HnRNP A1 knock-down affects SG formation. A, Immunofluorescent images of differentiated Neuro-2a cells treated with siNEG or siA1 for 72 h followed by 30-min treatment with sodium arsenite. Cells are stained for β-III-tubulin (blue), hnRNP A1 (red), and G3BP (green) to identify SGs. Cells in the siNEG condition have significantly more punctate-like G3BP⁺ granules as compared with the siA1 condition. Scale bar: 20 μm. B, Quantification revealed that sodium arsenite-treated Neuro-2a cells in the siA1 condition form significantly fewer SGs as compared with the siNEG condition. Unpaired t test (****p < 0.0001); n = 3 biological replicates.

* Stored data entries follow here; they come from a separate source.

(* ===== verification/Short.v ===== *)
(** * short: raw I/O ports and interrupts (src/ldd4/short/short.c)

    The nodes with low minor numbers move bytes between user space and I/O
    ports; the interrupt-driven node reports the times of interrupts, which the
    handlers (or their bottom half) print into a page used as a ring. Pointers
    into the page are offsets from [short_buffer]; [mem] has one byte more than
    the page, the first one of the page after it, because the terminator that
    [sprintf] writes can fall there. What is written to ports is kept, newest
    first. The kernel's clock, ports and interrupt probing are services. *)

From stdpp Require Import base tactics numbers list strings.
From S2P Require Import Prelude Ring KMonad Text Registry.
From Stdlib Require Import ZArith Lia.

Open Scope Z_scope.

(** ** Data *)

Definition PAGE_SIZE : Z := 4096.
Definition SHORT_NR_PORTS : Z := 8.
Definition NR_TIMEVAL : Z := 512.
Definition IRQ_NONE : Z := 0.
Definition IRQ_HANDLED : Z := 1.

(** The module parameters. *)
Record params := Params {
  major : Z;
  use_mem : bool;
  base : Z;
  irq : Z;
  probe : Z;
  wq : bool;
  tasklet : bool;
  share : bool
}.

(** The globals of the module: the page and its pointers, the array of time
    values filled by the top half, the pending bottom half; then the trace of
    port writes, the number of buffers allocated, of readers woken, and the
    resources held. *)
Record short := Short {
  mem : list cell;
  head : Z;
  tail : Z;
  tv_data : list (Z * Z);
  tv_head : Z;
  tv_tail : Z;
  short_wq_count : Z;
  bh_pending : bool;
  short_base : Z;
  short_irq : Z;
  outs : list (Z * Z);
  live : Z;
  wakes : Z;
  regs : registry
}.

Definition set_mem (v : list cell) (x : short) : short :=
  Short v (head x) (tail x) (tv_data x) (tv_head x) (tv_tail x) (short_wq_count x)
    (bh_pending x) (short_base x) (short_irq x) (outs x) (live x) (wakes x) (regs x).
Definition set_head (v : Z) (x : short) : short :=
  Short (mem x) v (tail x) (tv_data x) (tv_head x) (tv_tail x) (short_wq_count x) (bh_pending x)
    (short_base x) (short_irq x) (outs x) (live x) (wakes x) (regs x).
Definition set_tail (v : Z) (x : short) : short :=
  Short (mem x) (head x) v (tv_data x) (tv_head x) (tv_tail x) (short_wq_count x) (bh_pending x)
    (short_base x) (short_irq x) (outs x) (live x) (wakes x) (regs x).
Definition set_tv_data (v : list (Z * Z)) (x : short) : short :=
  Short (mem x) (head x) (tail x) v (tv_head x) (tv_tail x) (short_wq_count x) (bh_pending x)
    (short_base x) (short_irq x) (outs x) (live x) (wakes x) (regs x).
Definition set_tv_head (v : Z) (x : short) : short :=
  Short (mem x) (head x) (tail x) (tv_data x) v (tv_tail x) (short_wq_count x) (bh_pending x)
    (short_base x) (short_irq x) (outs x) (live x) (wakes x) (regs x).
Definition set_tv_tail (v : Z) (x : short) : short :=
  Short (mem x) (head x) (tail x) (tv_data x) (tv_head x) v (short_wq_count x) (bh_pending x)
    (short_base x) (short_irq x) (outs x) (live x) (wakes x) (regs x).
Definition set_short_wq_count (v : Z) (x : short) : short :=
  Short (mem x) (head x) (tail x) (tv_data x) (tv_head x) (tv_tail x) v (bh_pending x)
    (short_base x) (short_irq x) (outs x) (live x) (wakes x) (regs x).
Definition set_bh_pending (v : bool) (x : short) : short :=
  Short (mem x) (head x) (tail x) (tv_data x) (tv_head x) (tv_tail x) (short_wq_count x) v
    (short_base x) (short_irq x) (outs x) (live x) (wakes x) (regs x).
Definition set_short_base (v : Z) (x : short) : short :=
  Short (mem x) (head x) (tail x) (tv_data x) (tv_head x) (tv_tail x) (short_wq_count x)
    (bh_pending x) v (short_irq x) (outs x) (live x) (wakes x) (regs x).
Definition set_short_irq (v : Z) (x : short) : short :=
  Short (mem x) (head x) (tail x) (tv_data x) (tv_head x) (tv_tail x) (short_wq_count x)
    (bh_pending x) (short_base x) v (outs x) (live x) (wakes x) (regs x).
Definition set_outs (v : list (Z * Z)) (x : short) : short :=
  Short (mem x) (head x) (tail x) (tv_data x) (tv_head x) (tv_tail x) (short_wq_count x)
    (bh_pending x) (short_base x) (short_irq x) v (live x) (wakes x) (regs x).
Definition set_live (v : Z) (x : short) : short :=
  Short (mem x) (head x) (tail x) (tv_data x) (tv_head x) (tv_tail x) (short_wq_count x)
    (bh_pending x) (short_base x) (short_irq x) (outs x) v (wakes x) (regs x).
Definition set_wakes (v : Z) (x : short) : short :=
  Short (mem x) (head x) (tail x) (tv_data x) (tv_head x) (tv_tail x) (short_wq_count x)
    (bh_pending x) (short_base x) (short_irq x) (outs x) (live x) v (regs x).
Definition set_regs (v : registry) (x : short) : short :=
  Short (mem x) (head x) (tail x) (tv_data x) (tv_head x) (tv_tail x) (short_wq_count x)
    (bh_pending x) (short_base x) (short_irq x) (outs x) (live x) (wakes x) v.

#[export] Instance short_registry : HasRegistry short :=
  { registry_of := regs; set_registry := set_regs; registry_set g s := eq_refl }.

Definition outb (b port : Z) : K short unit := modify (λ s, set_outs ((port, u8 b) :: outs s) s).

(** ** The port-oriented nodes *)

(** Whether the interrupt-driven operations are installed. *)
Definition short_open (minor : Z) : K short (Z * bool) :=
  mret (0, c_bool (Z.land minor 128)).
Definition short_release : K short Z := mret 0.

Definition SHORT_DEFAULT : Z := 0.
Definition SHORT_STRING : Z := 1.
Definition SHORT_MEMORY : Z := 2.

(** [while (count--) *(ptr++) = inb(port);], and [insb]. *)
Fixpoint in_bytes (n : nat) (port : Z) : K short (list Z) :=
  match n with
  | O => mret []
  | S n' => b ← call (io_in port); l ← in_bytes n' port; mret (b :: l)
  end.

Fixpoint out_bytes (l : list Z) (port : Z) : K short unit :=
  match l with
  | [] => mret tt
  | b :: l => outb b port;; out_bytes l port
  end.

Definition kalloc (n : Z) : K short bool :=
  z ← call (kmalloc n);
  if z =? 0 then mret false else modify (λ s, set_live (live s + 1) s);; mret true.
Definition kfree : K short unit := modify (λ s, set_live (live s - 1) s).

(** The port and the mode a minor number stands for. *)
Definition port_of (short_base minor : Z) : Z := short_base + Z.land minor 15.
Definition mode_of (use_mem : bool) (minor : Z) : Z :=
  if use_mem then SHORT_MEMORY else Z.shiftr (Z.land minor 112) 4.

Definition do_short_read (p : params) (minor count : Z) : K short (Z * list cell) :=
  sb ← gets short_base;
  ok ← kalloc count;
  if negb ok then mret (- ENOMEM, []) else
  let mode := mode_of (use_mem p) minor in
  let known := (mode =? SHORT_STRING) || (mode =? SHORT_DEFAULT) || (mode =? SHORT_MEMORY) in
  kbuf ← (if known then in_bytes (Z.to_nat count) (port_of sb minor) else mret []);
  let retval := if known then s32 count else - EINVAL in
  if retval >? 0 then
    '(bytes, ok) ← copy_to_user (Some <$> take (Z.to_nat retval) kbuf);
    kfree;;
    mret (if ok : bool then retval else - EFAULT, bytes)
  else kfree;; mret (retval, []).

Definition short_read := do_short_read.

Definition do_short_write (p : params) (minor : Z) (buf : list Z) : K short Z :=
  sb ← gets short_base;
  let count := lenZ buf in
  ok ← kalloc count;
  if negb ok then mret (- ENOMEM) else
  left ← call (copy_user count);
  if negb (left =? 0) then mret (- EFAULT) else
  let mode := mode_of (use_mem p) minor in
  let known := (mode =? SHORT_STRING) || (mode =? SHORT_DEFAULT) || (mode =? SHORT_MEMORY) in
  (if known then out_bytes buf (port_of sb minor) else mret tt);;
  kfree;;
  mret (if known then s32 count else - EINVAL).

Definition short_write := do_short_write.

(** POLLIN | POLLRDNORM | POLLOUT | POLLWRNORM *)
Definition short_poll : Z := Z.lor 1 (Z.lor 64 (Z.lor 4 256)).

(** ** The interrupt-driven node *)

(** [short_incr_bp] on an offset. *)
Definition short_incr_bp (index delta : Z) : Z :=
  let new := index + delta in if new >=? PAGE_SIZE then 0 else new.

(** [while (short_head == short_tail) ...]: [true] once there is something to
    read, [false] on a signal. [fuel] bounds the times the task is woken in vain. *)
Fixpoint wait_data (fuel : nat) : K short bool :=
  match fuel with
  | O => sleep_forever
  | S fuel' =>
      s ← get;
      if head s =? tail s then
        interfere;;
        sig ← call signal_pending;
        if negb (sig =? 0) then mret false else wait_data fuel'
      else mret true
  end.

(** [n] bytes at offset [off] of the page. *)
Definition page_bytes (off n : Z) : K short (list cell) :=
  b ← gets mem;
  if bool_decide (0 <= off ∧ 0 <= n ∧ off + n <= PAGE_SIZE) then mret (slice off n b)
  else oops OutOfBounds.

Definition short_i_read (fuel : nat) (count : Z) : K short (Z * list cell) :=
  ok ← wait_data fuel;
  if negb ok then mret (- ERESTARTSYS, []) else
  s ← get;
  let count0 := s32 (head s - tail s) in
  let count0 := if count0 <? 0 then PAGE_SIZE - tail s else count0 in
  let count := if count0 <? count then count0 else count in
  src ← page_bytes (tail s) count;
  '(bytes, ok) ← copy_to_user src;
  if negb ok then mret (- EFAULT, bytes) else
  modify (λ s, set_tail (short_incr_bp (tail s) count) s);;
  mret (count, bytes).

(** [while (written < count) outb(0xff * ((++written + odd) & 1), port)] *)
Fixpoint toggle (n : nat) (written odd port : Z) : K short unit :=
  match n with
  | O => mret tt
  | S n' =>
      outb (255 * Z.land (written + 1 + odd) 1) port;;
      toggle n' (written + 1) odd port
  end.

(** The value of the call and the new file position. *)
Definition short_i_write (count f_pos : Z) : K short (Z * Z) :=
  sb ← gets short_base;
  toggle (Z.to_nat count) 0 (Z.land f_pos 1) sb;;
  mret (count, f_pos + count).

(** ** Interrupt handlers *)

Definition do_gettimeofday : K short (Z * Z) :=
  sec ← call (kint "tv_sec"%string);
  usec ← call (kint "tv_usec"%string);
  mret (sec, usec).

(** What [sprintf] prints for a time, and before the times of a bottom half. *)
Definition time_record (tv : Z * Z) : list Z :=
  fmt_0u 8 (Z.rem (fst tv) 100000000) ++ [46] ++ fmt_0u 6 (snd tv) ++ [10].
Definition bh_record (savecount : Z) : list Z :=
  [98; 104; 32; 97; 102; 116; 101; 114; 32] ++ fmt_wi 6 savecount ++ [10].

(** [sprintf((char * )short_head, ...)], its terminator included, and then
    [short_incr_bp(&short_head, written)]. *)
Definition sprintf_head (l : list Z) : K short unit :=
  s ← get;
  if bool_decide (0 <= head s ∧ head s + lenZ l + 1 <= lenZ (mem s))
  then modify (set_mem (store (head s) (Some <$> (l ++ [0])) (mem s)))
  else oops OutOfBounds.
Definition advance_head (n : Z) : K short unit :=
  modify (λ s, set_head (short_incr_bp (head s) n) s).

Definition wake_up : K short unit := modify (λ s, set_wakes (wakes s + 1) s).

Definition short_interrupt : K short Z :=
  tv ← do_gettimeofday;
  let r := time_record tv in
  sprintf_head r;;
  (if negb (lenZ r =? 16) then oops BugOn else mret tt);;
  advance_head (lenZ r);;
  wake_up;;
  mret IRQ_HANDLED.

Definition short_incr_tv (i : Z) : Z := if i =? NR_TIMEVAL - 1 then 0 else i + 1.

(** [do { ... } while (tv_tail != tv_head)]: the pointers meet within one turn
    of the array. *)
Fixpoint print_times (fuel : nat) : K short unit :=
  match fuel with
  | O => sleep_forever
  | S fuel' =>
      s ← get;
      tv ← deref OutOfBounds (lookupZ (tv_data s) (tv_tail s));
      let r := time_record tv in
      sprintf_head r;;
      advance_head (lenZ r);;
      modify (λ s, set_tv_tail (short_incr_tv (tv_tail s)) s);;
      s ← get;
      if negb (tv_tail s =? tv_head s) then print_times fuel' else mret tt
  end.

Definition short_do_tasklet : K short unit :=
  savecount ← gets short_wq_count;
  modify (set_short_wq_count 0);;
  modify (set_bh_pending false);;
  sprintf_head (bh_record savecount);;
  advance_head (lenZ (bh_record savecount));;
  print_times (Z.to_nat NR_TIMEVAL);;
  wake_up.

(** [do_gettimeofday(tv_head); short_incr_tv(&tv_head);] *)
Definition stamp : K short unit :=
  tv ← do_gettimeofday;
  s ← get;
  deref OutOfBounds (lookupZ (tv_data s) (tv_head s));;
  modify (λ s, set_tv_data (<[Z.to_nat (tv_head s) := tv]> (tv_data s)) s);;
  modify (λ s, set_tv_head (short_incr_tv (tv_head s)) s).

Definition short_wq_interrupt : K short Z :=
  stamp;;
  modify (set_bh_pending true);;                (* schedule_work *)
  modify (λ s, set_short_wq_count (s32 (short_wq_count s + 1)) s);;
  mret IRQ_HANDLED.

Definition short_tl_interrupt : K short Z :=
  stamp;;
  modify (set_bh_pending true);;                (* tasklet_schedule *)
  modify (λ s, set_short_wq_count (s32 (short_wq_count s + 1)) s);;
  mret IRQ_HANDLED.

Definition short_sh_interrupt : K short Z :=
  sb ← gets short_base;
  value ← call (io_in sb);
  if negb (c_bool (Z.land value 128)) then mret IRQ_NONE else
  outb (Z.land value 127) sb;;
  tv ← do_gettimeofday;
  let r := time_record tv in
  sprintf_head r;;
  advance_head (lenZ r);;
  wake_up;;
  mret IRQ_HANDLED.

(** ** Probing for the interrupt line *)

(** [outb(0x10,...); outb(0x00,...); outb(0xFF,...); outb(0x00,...);] *)
Definition trigger : K short unit :=
  sb ← gets short_base;
  outb 16 (sb + 2);; outb 0 sb;; outb 255 sb;; outb 0 (sb + 2).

Individual cell values (n = 90 cells per replicate for siNEG; n = 141 cells with >50% knock-down for siA1) are plotted as mean ± SEM. C, HnRNP A1 cell fluorescence of Neuro-2a cells treated with siA1 followed by sodium arsenite treatment correlates with number of SGs. PC test (r = 0.2825, r² = 0.07,982, p < 0.0001); n = 3 biological replicates. Individual cell values (n = 90 cells per replicate) are plotted. D, Quantification revealed that sodium arsenite-treated Neuro-2a cells in the siA1 condition have significantly smaller SGs as compared with the siNEG condition. Unpaired t test (****p < 0.0001); n = 3 biological replicates. Individual cell values (n = 90 cells per replicate for siNEG; n = 141 cells with >50% knock-down for siA1) are plotted as mean ± SEM.